Testing automatically on import

Alex Martelli aleaxit at yahoo.com
Mon Aug 30 03:05:12 EDT 2004


Jeremy Bowers <jerf at jerf.org> wrote:

> On Sat, 28 Aug 2004 12:15:24 +0200, Alex Martelli wrote:
> 
> > Hmmm -- I'm thinking that the existing import hooks might be enough to
> > let one prototype this "automatic checking" functionality, not quite as
> > smoothly as a fully architected system maybe, but enough to get some
> > early adopters, shake out teething problems, build a constituency to
> > lobby for smoother integration in a future Python version...
> 
> You know, I'm totally unexcited about the syntax stuff this thread is
> putatively about, 

Hmmm, yeah, it DID start out about braces, didn't it?-)

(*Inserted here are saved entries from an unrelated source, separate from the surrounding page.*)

(** [w]: the world when the health is asked for, 30 seconds later. *)
Definition prepare_deployment (w : W) (target : DeploymentSlot) (version : cstring) b : Result unit * t :=
  if negb (start_instance_in_slot target version) then (err DEPLOYMENT_FAILED, b)
  else if negb (validate_slot_health health w target) then (err HEALTH_CHECK_FAILED, b)
  else (Value tt, match target with
                  | BLUE => mk (active_slot_ b) version (green_version_ b)
                  | GREEN => mk (active_slot_ b) (blue_version_ b) version
                  end).
(** [w] before the switch and [w'] 10 seconds after it. *)
Definition switch_traffic (w w' : W) (target : DeploymentSlot) b : Result unit * t :=
  if negb (validate_slot_health health w target) then (err HEALTH_CHECK_FAILED, b)
  else
    let b := set_slot target b in
    if negb (validate_slot_health health w' target) then (err DEPLOYMENT_FAILED, set_slot (other target) b)
    else (Value tt, b).
Definition rollback_deployment (w w' : W) b : Result unit * t := switch_traffic w w' (other (active_slot_ b)) b.

End deployment.
End BlueGreenDeployment.

(** ** IncidentManager *)

Module IncidentManager.

Inductive IncidentSeverity := P1_CRITICAL | P2_HIGH | P3_MEDIUM | P4_LOW.
Record Incident := mkIncident {
  id : cstring;
  title : cstring;
  description : cstring;
  severity : IncidentSeverity;
  created_at : Z;
  resolved_at : Z;
  actions_taken : list cstring;
  resolved : bool
}.
Section incidents.
Context {W : Type}.

(** Times are seconds; [counter] is the static of [generate_incident_id]. *)
Record t := mk { incidents_ : list Incident; runbooks_ : gmap cstring (W -> outcome unit * W); counter : Z }.
Implicit Types m : t.

Definition init : t := mk [] ∅ 1.
Definition generate_incident_id (now : Z) m : cstring * t :=
  (cstr "INC-" ++ print_i64 now ++ [45] ++ print_u64 (counter m), mk (incidents_ m) (runbooks_ m) (counter m +₆₄ 1)).
Definition create_incident (now : Z) (ttl descr : cstring) (sev : IncidentSeverity) m : cstring * t :=
  let '(i, m) := generate_incident_id now m in
  (i, mk (incidents_ m ++ [mkIncident i ttl descr sev now 0 [] false]) (runbooks_ m) (counter m)).

(** The first incident that [p] selects. *)
Fixpoint update_first (p : Incident -> bool) (f : Incident -> Incident) (l : list Incident) : list Incident :=
  match l with [] => [] | x :: l => if p x then f x :: l else x :: update_first p f l end.
Definition add_action (incident_id action : cstring) m : t :=
  mk (update_first (fun x => bool_decide (id x = incident_id))
        (fun x => mkIncident (id x) (title x) (description x) (severity x) (created_at x) (resolved_at x)
                    (actions_taken x ++ [action]) (resolved x)) (incidents_ m)) (runbooks_ m) (counter m).
Definition resolve_incident (now : Z) (incident_id : cstring) m : t :=
  mk (update_first (fun x => bool_decide (id x = incident_id) && negb (resolved x))
        (fun x => mkIncident (id x) (title x) (description x) (severity x) (created_at x) now (actions_taken x) true)
        (incidents_ m)) (runbooks_ m) (counter m).
Definition get_active_incidents m : list Incident := filter (fun x => resolved x = false) (incidents_ m).

(** An exception of the runbook is caught; its steps before it remain. *)
Definition execute_runbook (runbook : cstring) m (w : W) : option W :=
  match runbooks_ m !! runbook with
  | None => Some w
  | Some f => match f w with (Undefined, _) => None | (_, w) => Some w end
  end.
(** The runbooks only write a line to the log. *)
Definition log_only (w : W) : outcome unit * W := (Done tt, w).
Definition setup_default_runbooks m : t :=
  mk (incidents_ m) (<[cstr "network_partition" := log_only]> (<[cstr "memory_leak" := log_only]> (<[cstr "high_latency" := log_only]> (runbooks_ m))))
    (counter m).

End incidents.
Arguments t : clear implicits.
End IncidentManager.

(** ** When the process counts as ready *)

Module ReadinessClaims.
Import ProductionReadinessValidator.
Section readiness.
Variable iterate : walk.
Hypothesis iterate_perm : forall V (m : gmap cstring V), iterate V m ≡ₚ map_to_list m.
Context {W : Type}.
Implicit Types (v : ProductionReadinessValidator.t W) (e : Env W).

Lemma some_failed results :
  existsb failed (iterate _ results) = true <-> exists n r, results !! n = Some r /\ status r = FAIL.
Proof using iterate_perm.
  rewrite existsb_exists. split.
  - intros ([n r] & Hin & Hf). apply list_elem_of_In in Hin. rewrite iterate_perm elem_of_map_to_list in Hin.
    exists n, r. split; [done|]. by apply bool_decide_eq_true in Hf.
  - intros (n & r & Hr & Hf). exists (n, r). rewrite -list_elem_of_In iterate_perm elem_of_map_to_list. split; [done|].
    by apply bool_decide_eq_true.
Qed.

Definition tls_enabled (c : SecureConfigManager.t W) : bool :=
  match SecureConfigManager.get_bool (cstr "security.enable_tls") c with Value b => b | Error _ => false end.

Lemma security_fails e :
  status (validate_security_configuration e) = FAIL <->
  SecureConfigManager.has_key (cstr "security.encryption_key_id") (config e) = false \/ tls_enabled (config e) = false.
Proof using.
  unfold validate_security_configuration, tls_enabled, SecureConfigManager.get_bool, SecureConfigManager.has_key.
  destruct (SecureConfigManager.config_data_ (config e) !! cstr "security.enable_tls") as [tls|];
    [rewrite (bool_decide_true (is_Some (Some tls))) //|]; cbn [negb orb];
    destruct (SecureConfigManager.is_production (config e)), (bool_decide (is_Some _)); cbn [negb];
    try destruct (bool_decide (tls = cstr "true") || bool_decide (tls = cstr "1")); cbn; naive_solver.
Qed.

Lemma backup_passes e : status (verify_backup_and_recovery e) = PASS.
Proof using. done. Qed.

(** With the default checks the process is ready exactly when the mean latency of
    the orders recorded is below ten microseconds, an encryption key is configured
    and TLS is enabled; memory and backups never decide. *)
Theorem default_readiness took e :
  is_production_ready iterate took [] e =
  Some (double_lt (PerformanceCounters.get_avg_latency (cstr "order_processing") (perf e)) (double_of_Z 10) &&
        SecureConfigManager.has_key (cstr "security.encryption_key_id") (config e) && tls_enabled (config e),
        default_checks).
Proof using iterate_perm.
  unfold is_production_ready, run_all_checks. cbn [setup_default_checks default_checks run_checks]. unfold run_check.
  cbn [check_fn performance_sla memory_usage mbind option_bind name description]. do 2 f_equal.
  match goal with |- context [iterate _ ?m] => set (results := m) end.
  assert (existsb failed (iterate _ results) = true <->
    double_lt (PerformanceCounters.get_avg_latency (cstr "order_processing") (perf e)) (double_of_Z 10) = false \/
    status (validate_security_configuration e) = FAIL) as H.
  { rewrite some_failed. unfold results. split.
    - intros (n & r & Hr & Hf). repeat (apply lookup_insert_Some in Hr as [[_ <-]|[_ Hr]]; cbn [status] in Hf).
      + by rewrite backup_passes in Hf.
      + by right.
      + by destruct (ru_maxrss e <? 1024 * 1024).
      + left. by destruct (double_lt _ _).
      + by rewrite lookup_empty in Hr.
    - intros [Hf|Hf].
      + exists (cstr "performance_sla"). eexists. split.
        { do 3 (apply lookup_insert_Some; right; split; [done|]). apply lookup_insert_Some. by left. }
        cbn [status]. by rewrite Hf.
      + exists (cstr "security_config"). eexists. split.
        { apply lookup_insert_Some. right. split; [done|]. apply lookup_insert_Some. by left. }
        exact Hf. }
  rewrite security_fails in H.
  destruct (double_lt _ _), (SecureConfigManager.has_key _ _), (tls_enabled _), (existsb _ _); cbn in *; try done; exfalso; intuition congruence.
Qed.

(** A check that is registered first replaces the default ones. *)
Lemma registered_check_replaces_defaults took e check :
  check_fn check e = Done PASS ->
  is_production_ready iterate took (register_check check []) e = Some (true, [check]).
Proof using iterate_perm.
  intros Hc. unfold is_production_ready, run_all_checks. cbn [register_check app setup_default_checks run_checks]. unfold run_check.
  rewrite Hc. cbn [mbind option_bind]. do 2 f_equal. apply negb_true_iff, not_true_iff_false. rewrite some_failed.
  intros (n & r & Hr & Hf). apply lookup_insert_Some in Hr as [[_ <-]|[_ Hr]]; [done|by rewrite lookup_empty in Hr].
Qed.

(** The report ends with the verdict of [is_production_ready]. *)
Lemma report_verdict took v e text v' :
  generate_readiness_report iterate took v e = Some (text, v') ->
  exists ready pre, is_production_ready iterate took v e = Some (ready, v') /\
    text = pre ++ cstr "Production Ready: " ++ (if ready : bool then cstr "YES" else cstr "NO") ++ [10].
Proof using.
  unfold generate_readiness_report, is_production_ready. destruct (run_all_checks took v e) as [[results v1]|]; [|done].
  cbn [mbind option_bind]. set (rs := iterate _ results).
  intros H. apply (inj Some), pair_equal_spec in H as [<- <-].
  exists (negb (existsb failed rs)). eexists. split; [done|].
  assert ((count_status FAIL rs =? 0) = negb (existsb failed rs)) as ->.
  { unfold count_status. induction rs as [|r rs IH]; [done|]. cbn [existsb]. unfold failed at 1.
    destruct (decide (status r.2 = FAIL)) as [Hf|Hf].
    - rewrite filter_cons_True // bool_decide_true //.
    - rewrite filter_cons_False // bool_decide_false //. }
  etransitivity; [rewrite !app_assoc; reflexivity|].
  rewrite -(app_assoc _ _ [10]) -(app_assoc _ (cstr "Production Ready: ")). reflexivity.
Qed.
(** A server whose socket could not be opened still counts as running: starting it
    again does nothing. *)
Lemma failed_server_stays iterate m a s s' port port' :
  start_server port s = Some s' -> server_running_ (board s) = false ->
  server_step iterate m a s' None (mkServer Gone (board s')) /\ start_server port' (mkServer Gone (board s')) = Some (mkServer Gone (board s')).
Proof.
  intros Hs Hr. unfold start_server in Hs. rewrite Hr in Hs. destruct (server_thread_ (board s)); [done|]. injection Hs as <-.
  split; [constructor|]. done.
Qed.

(** ** The alerts page *)

(** Every unresolved alert has its row on the page. *)
Lemma alert_on_page a al :
  al ∈ AlertManager.get_active_alerts a ->
  exists pre post, AlertingDashboard.render_alerts_page a = pre ++ AlertingDashboard.alert_row al ++ post.
Proof.
  intros Hin. unfold AlertingDashboard.render_alerts_page, AlertingDashboard.format_alert_table.
  apply list_elem_of_split in Hin as (l1 & l2 & ->). rewrite fmap_app concat_app. cbn [fmap list_fmap concat].
  rewrite -!app_assoc. eexists (_ ++ _ ++ _ ++ _), _. rewrite -!app_assoc. reflexivity.
Qed.

Lemma resolve_first_active n als als' :
  AlertManager.resolve_first n als = Some als' ->
  exists l1 al l2, filter (fun al => AlertManager.resolved al = false) als = l1 ++ al :: l2 /\
    filter (fun al => AlertManager.resolved al = false) als' = l1 ++ l2 /\ AlertManager.name al = n /\
    Forall (fun al => AlertManager.name al <> n) l1.
Proof.
  revert als'. induction als as [|al als IH]; intros als' H; [done|]. cbn [AlertManager.resolve_first] in H.
  destruct (decide (AlertManager.resolved al = false)) as [Hr|Hr].
  - rewrite Hr in H. rewrite (filter_cons_True _ al) //. destruct (decide (AlertManager.name al = n)) as [Hn|Hn].
    + rewrite bool_decide_true // in H. injection H as <-. exists [], al, (filter (fun al => AlertManager.resolved al = false) als).
      rewrite filter_cons_False //.
    + rewrite bool_decide_false // in H. cbn [andb] in H. destruct (AlertManager.resolve_first n als) as [x|]; [|done].
      injection H as <-. destruct (IH x eq_refl) as (l1 & b & l2 & E & E' & Hb & Hl). exists (al :: l1), b, l2.
      rewrite E (filter_cons_True _ al) // E'. split; [done|]. split; [done|]. split; [done|]. by constructor.
  - rewrite (filter_cons_False _ al) //. apply not_false_is_true in Hr. rewrite Hr andb_false_r in H.
    destruct (AlertManager.resolve_first n als) as [x|]; [|done]. injection H as <-.
    destruct (IH x eq_refl) as (l1 & b & l2 & E & E' & Hb & Hl). exists l1, b, l2. rewrite E. split; [done|].
    rewrite (filter_cons_False _ al) //. by rewrite Hr.
Qed.
(* ===== verification/Clients.v ===== *)
(** * Clients and strategies (client_base.hpp/.cpp, strategies.hpp/.cpp)

    The client's connection, its order entry and its receiver, and the four
    trading strategies built on it.  The virtual methods of [ClientBase] are the
    class [Strategy].  The operating system and the random generator are
    arguments: what the n-th [send] returns for a size, what [recv] delivers, the n-th draw
    of a uniform distribution.  [wire] is what the kernel accepted for sending,
    [sent_log] the messages handed to [send].  The main thread's ticks and the
    rounds of the receiver thread are separate steps. *)

From S2P Require Import Prelude Types MemorySafety Protocol TcpGateway.

Definition byte_of_Side (s : Side) : Z := match s with BUY => 1 | SELL => 2 | Side_byte b => b end.
Definition byte_of_OrderType (t : OrderType) : Z := match t with MARKET => 1 | LIMIT => 2 | OrderType_byte b => b end.

(** ** ClientBase *)

Module ClientBase.
Section client.
Variable timestamp : nat -> Timestamp.
Variable send_result : nat -> Z -> Z.
Variable uniform : nat -> Z -> Z -> Z.

Inductive message := SentOrder (m : NewOrderMessage) | SentCancel (m : CancelOrderMessage).

Record t := mk {
  client_id_ : Z;
  socket_open : bool;
  running_ : bool;
  orders_sent_ : Z;
  orders_acked_ : Z;
  orders_rejected_ : Z;
  trades_received_ : Z;
  next_order_id_ : Z;
  sequence_ : Z;
  rng_ : nat;
  ticks : nat;
  sent_log : list message;
  wire : list Z
}.
Implicit Types c : t.

Definition make (client_id : Z) : t := mk client_id false false 0 0 0 0 1 0 0 0 [] [].

Definition set_socket x c : t :=
  mk (client_id_ c) x (running_ c) (orders_sent_ c) (orders_acked_ c) (orders_rejected_ c) (trades_received_ c)
    (next_order_id_ c) (sequence_ c) (rng_ c) (ticks c) (sent_log c) (wire c).
Definition set_running x c : t :=
  mk (client_id_ c) (socket_open c) x (orders_sent_ c) (orders_acked_ c) (orders_rejected_ c) (trades_received_ c)
    (next_order_id_ c) (sequence_ c) (rng_ c) (ticks c) (sent_log c) (wire c).
Definition inc_orders_sent c : t :=
  mk (client_id_ c) (socket_open c) (running_ c) (orders_sent_ c +₆₄ 1) (orders_acked_ c) (orders_rejected_ c)
    (trades_received_ c) (next_order_id_ c) (sequence_ c) (rng_ c) (ticks c) (sent_log c) (wire c).
Definition inc_orders_acked c : t :=
  mk (client_id_ c) (socket_open c) (running_ c) (orders_sent_ c) (orders_acked_ c +₆₄ 1) (orders_rejected_ c)
    (trades_received_ c) (next_order_id_ c) (sequence_ c) (rng_ c) (ticks c) (sent_log c) (wire c).
Definition inc_orders_rejected c : t :=
  mk (client_id_ c) (socket_open c) (running_ c) (orders_sent_ c) (orders_acked_ c) (orders_rejected_ c +₆₄ 1)
    (trades_received_ c) (next_order_id_ c) (sequence_ c) (rng_ c) (ticks c) (sent_log c) (wire c).
Definition inc_trades_received c : t :=
  mk (client_id_ c) (socket_open c) (running_ c) (orders_sent_ c) (orders_acked_ c) (orders_rejected_ c)
    (trades_received_ c +₆₄ 1) (next_order_id_ c) (sequence_ c) (rng_ c) (ticks c) (sent_log c) (wire c).
(** [++sequence_] and the reading of the clock for a header. *)
Definition bump_sequence c : t :=
  mk (client_id_ c) (socket_open c) (running_ c) (orders_sent_ c) (orders_acked_ c) (orders_rejected_ c)
    (trades_received_ c) (next_order_id_ c) (sequence_ c +₆₄ 1) (rng_ c) (S (ticks c)) (sent_log c) (wire c).
Definition bump_order_id c : t :=
  mk (client_id_ c) (socket_open c) (running_ c) (orders_sent_ c) (orders_acked_ c) (orders_rejected_ c)
    (trades_received_ c) (next_order_id_ c +₆₄ 1) (sequence_ c) (rng_ c) (ticks c) (sent_log c) (wire c).
Definition drawn c : t :=
  mk (client_id_ c) (socket_open c) (running_ c) (orders_sent_ c) (orders_acked_ c) (orders_rejected_ c)
    (trades_received_ c) (next_order_id_ c) (sequence_ c) (S (rng_ c)) (ticks c) (sent_log c) (wire c).
Definition put_wire (m : message) (bytes : list Z) c : t :=
  mk (client_id_ c) (socket_open c) (running_ c) (orders_sent_ c) (orders_acked_ c) (orders_rejected_ c)
    (trades_received_ c) (next_order_id_ c) (sequence_ c) (rng_ c) (ticks c) (sent_log c ++ [m]) (wire c ++ bytes).

(** ** Connection *)

Definition connect (socket_ok address_ok connect_ok : bool) c : bool * t :=
  if negb socket_ok then (false, set_socket false c)
  else if negb address_ok then (false, set_socket false c)
  else if negb connect_ok then (false, set_socket false c)
  else (true, set_socket true c).

Definition disconnect c : t := set_socket false (set_running false c).

(** ** Sending *)

Definition encode (m : message) : list Z :=
  match m with SentOrder m => encode_new_order m | SentCancel m => encode_cancel_order m end.

(** [send] accepts a prefix of the message, or fails. *)
Definition send_message (m : message) c : bool * t :=
  if negb (socket_open c) then (false, c)
  else
    let bytes := encode m in
    let sent := send_result (length (sent_log c)) (Z.of_nat (length bytes)) in
    (sent =? Z.of_nat (length bytes), put_wire m (take (Z.to_nat sent) bytes) c).

Definition generate_order_id c : Z * t := (next_order_id_ c, bump_order_id c).

(** [std::to_string(client_id_).c_str()] and [symbol.c_str()] into fresh bounded
    strings, which throw when they do not fit. *)
Definition text (N : nat) (s : cstring) : outcome BoundedString.t :=
  BoundedString.assign N (Some s) (BoundedString.init N).
Lemma cancel_existing_ok m :
  maker_ok m ->
  exists m', cancel_existing_orders timestamp send_result m = Done m' /\ maker_ok m' /\
    bid_order_id_ m' = 0 /\ ask_order_id_ m' = 0 /\ spread_ticks_ m' = spread_ticks_ m /\
    mm_base_price_ m' = mm_base_price_ m /\ next_order_id_ (mm_base m') = next_order_id_ (mm_base m).
Proof.
  intros [Hc [Hst Hsl] Hsz Hb Ha Hq]. pose proof (co_next _ Hc) as Hn. unfold cancel_existing_orders.
  assert (exists m1, (if 0 <? bid_order_id_ m then
      let! r := send_cancel_order timestamp send_result (bid_order_id_ m) (mm_symbol_ m) (mm_base m) in
      Done (mm_set_bid 0 (mm_set_base r.2 m)) else Done m) = Done m1 /\ client_ok (mm_base m1) /\
      next_order_id_ (mm_base m1) = next_order_id_ (mm_base m) /\
      m1 = mm_set_bid 0 (mm_set_base (mm_base m1) m) /\
      (forall id, outstanding id (sent_log (mm_base m1)) <->
         0 < id /\ id = ask_order_id_ m /\ id <> bid_order_id_ m))
    as (m1 & -> & Hc1 & Hn1 & Hm1 & Hq1).
  { destruct (Z.ltb_spec 0 (bid_order_id_ m)).
    - destruct (cancel_step (bid_order_id_ m) (mm_symbol_ m) (mm_base m)) as (c1 & -> & Hc1 & Hn1 & Ho1);
        [done|split_and!; try done; u_lia|lia|]. eexists. split; [done|]. split; [done|]. split; [done|]. split; [done|].
      intros id. cbn [mm_set_bid mm_set_base mm_base]. rewrite Ho1 Hq. lia.
    - exists m. split; [done|]. split; [done|]. split; [done|].
      assert (bid_order_id_ m = 0) as Hz by lia. split; [destruct m; simpl in *; by rewrite Hz|].
      intros id. rewrite Hq. lia. }
  cbn [omap_outcome]. rewrite Hm1. cbn [ask_order_id_ mm_set_bid mm_set_base mm_symbol_ mm_base].
  destruct (Z.ltb_spec 0 (ask_order_id_ m)).
  - destruct (cancel_step (ask_order_id_ m) (mm_symbol_ m) (mm_base m1)) as (c2 & -> & Hc2 & Hn2 & Ho2);
      [done|split_and!; try done; u_lia|lia|]. eexists. split; [done|]. split; [|by rewrite -Hn1 -Hn2].
    split; cbn; try done; try lia. intros id. rewrite Ho2 Hq1. lia.
  - eexists. split; [done|].
    assert (ask_order_id_ m = 0) as Hz by lia. split; [|cbn; by rewrite -Hn1].
    split; cbn; try done; try lia. intros id. rewrite Hq1. lia.
Qed.

Lemma maker_drawn m : maker_ok m -> maker_ok (mm_set_base (drawn (mm_base m)) m).
Proof. intros [[? ? ? ? ? ?] ? ? ? ? ?]. by split; [split|..]. Qed.
(* ===== verification/UdpPublisher.v ===== *)
(** * The UDP publisher (include/rtes/udp_publisher.hpp, src/udp_publisher.cpp)

    The worker takes market data events off the shared queue in batches, turns
    them into datagrams and hands the datagrams to the socket.  What
    [sendmmsg] returns on its [k]-th call, with [n] datagrams offered, is the
    argument [send_result k n], at most [n]; the datagrams it accepted are
    appended to [wire].  Creating the socket, its
    options and the pause of an idle worker are not modelled; undefined
    behaviour inside the queue is [None]. *)

From S2P Require Import Prelude Types MpmcQueue MatchingEngine Protocol.

Definition MD_BATCH_SIZE : nat := 64.
Definition SENDMMSG_BATCH : nat := 32.
Definition MD_STATS_FLUSH : Z := 2048.

(** ** The packed messages *)

Definition BBO_UPDATE_TYPE : Z := 201.
Definition TRADE_UPDATE_TYPE : Z := 202.

Record UdpMessageHeader := mkUdpHeader {
  uh_type : Z;
  uh_length : Z;
  uh_sequence : Z;
  uh_timestamp_ns : Z
}.

Record BBOUpdateMessage := mkBBOUpdate {
  bu_header : UdpMessageHeader;
  bu_symbol : list Z;
  bu_bid_price : Z;
  bu_bid_quantity : Z;
  bu_ask_price : Z;
  bu_ask_quantity : Z
}.

Record TradeUpdateMessage := mkTradeUpdate {
  tu_header : UdpMessageHeader;
  tu_trade_id : Z;
  tu_symbol : list Z;
  tu_quantity : Z;
  tu_price : Z;
  tu_aggressor_side : Z
}.

Definition sizeof_udp_header : nat := 24.
Definition sizeof_BBOUpdateMessage : nat := sizeof_udp_header + 8 + 8 + 8 + 8 + 8.
Definition sizeof_TradeUpdateMessage : nat := sizeof_udp_header + 8 + 8 + 8 + 8 + 1.

Definition encode_udp_header (h : UdpMessageHeader) : list Z :=
  le_encode 4 (uh_type h) ++ le_encode 4 (uh_length h) ++ le_encode 8 (uh_sequence h)
  ++ le_encode 8 (uh_timestamp_ns h).
Definition decode_udp_header (b : list Z) : UdpMessageHeader :=
  mkUdpHeader (field b 0 4) (field b 4 4) (field b 8 8) (field b 16 8).

Definition encode_bbo_update (m : BBOUpdateMessage) : list Z :=
  encode_udp_header (bu_header m) ++ bu_symbol m ++ le_encode 8 (bu_bid_price m)
  ++ le_encode 8 (bu_bid_quantity m) ++ le_encode 8 (bu_ask_price m) ++ le_encode 8 (bu_ask_quantity m).
Definition decode_bbo_update (b : list Z) : BBOUpdateMessage :=
  mkBBOUpdate (decode_udp_header b) (bytes_at b 24 8) (field b 32 8) (field b 40 8) (field b 48 8) (field b 56 8).

Definition encode_trade_update (m : TradeUpdateMessage) : list Z :=
  encode_udp_header (tu_header m) ++ le_encode 8 (tu_trade_id m) ++ tu_symbol m
  ++ le_encode 8 (tu_quantity m) ++ le_encode 8 (tu_price m) ++ le_encode 1 (tu_aggressor_side m).
Definition decode_trade_update (b : list Z) : TradeUpdateMessage :=
  mkTradeUpdate (decode_udp_header b) (field b 24 8) (bytes_at b 32 8) (field b 40 8) (field b 48 8) (field b 56 1).

(** ** The publisher *)

Module UdpPublisher.

Record t := mk {
  input_queue_ : MPMCQueue.t MarketDataEvent;
  running_ : bool;
  socket_open : bool;
  messages_sent : Z;
  next_sequence : Z;
  stats_messages_sent : Z;
  ticks : nat;
  sends : nat;
  wire : list (list Z)
}.

Section publisher.
Variable steady_clock : nat -> Timestamp.
Variable send_result : nat -> nat -> Z.
Implicit Types u : t.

> but running automated testing over newly imported stuff
> sounds kind of useful, not just for development but deployment as well;
> "forcing" the users to run the tests once and report problems could be
> very useful in some contexts. 

I agree with you entirely.


> I already tend to name my unit tests for file "x.py" as "tests/xTest.py"...

I tend to use tests/test_x.py, myself, but here we're back to discussing
syntax sugar again;-).

> 
> Maybe something that looks for a __validate__ function taking no args in a
> module and runs it if the code was imported and newly compiled, combined
> with a few convenience functions for the common cases?
> 
> I'm not *quite* familiar with the import hook stuff to knock this off
> right away. I tried prototyping it but got stuck on how to determine if a
> Python file already has an up-to-date .pyc file. (Although I guess there
> may be external dependencies... well in the interest of keeping it simple,
> deal with that later.)

Hmmm, I could be wrong, but I think you have to check timestamps and
'magic' signatures yourself.  Pity, because imp.load_module must also do
that, but I don't think it makes this logic available separately.
Still, I believe Demo/imputil/importers.py has all the code you need.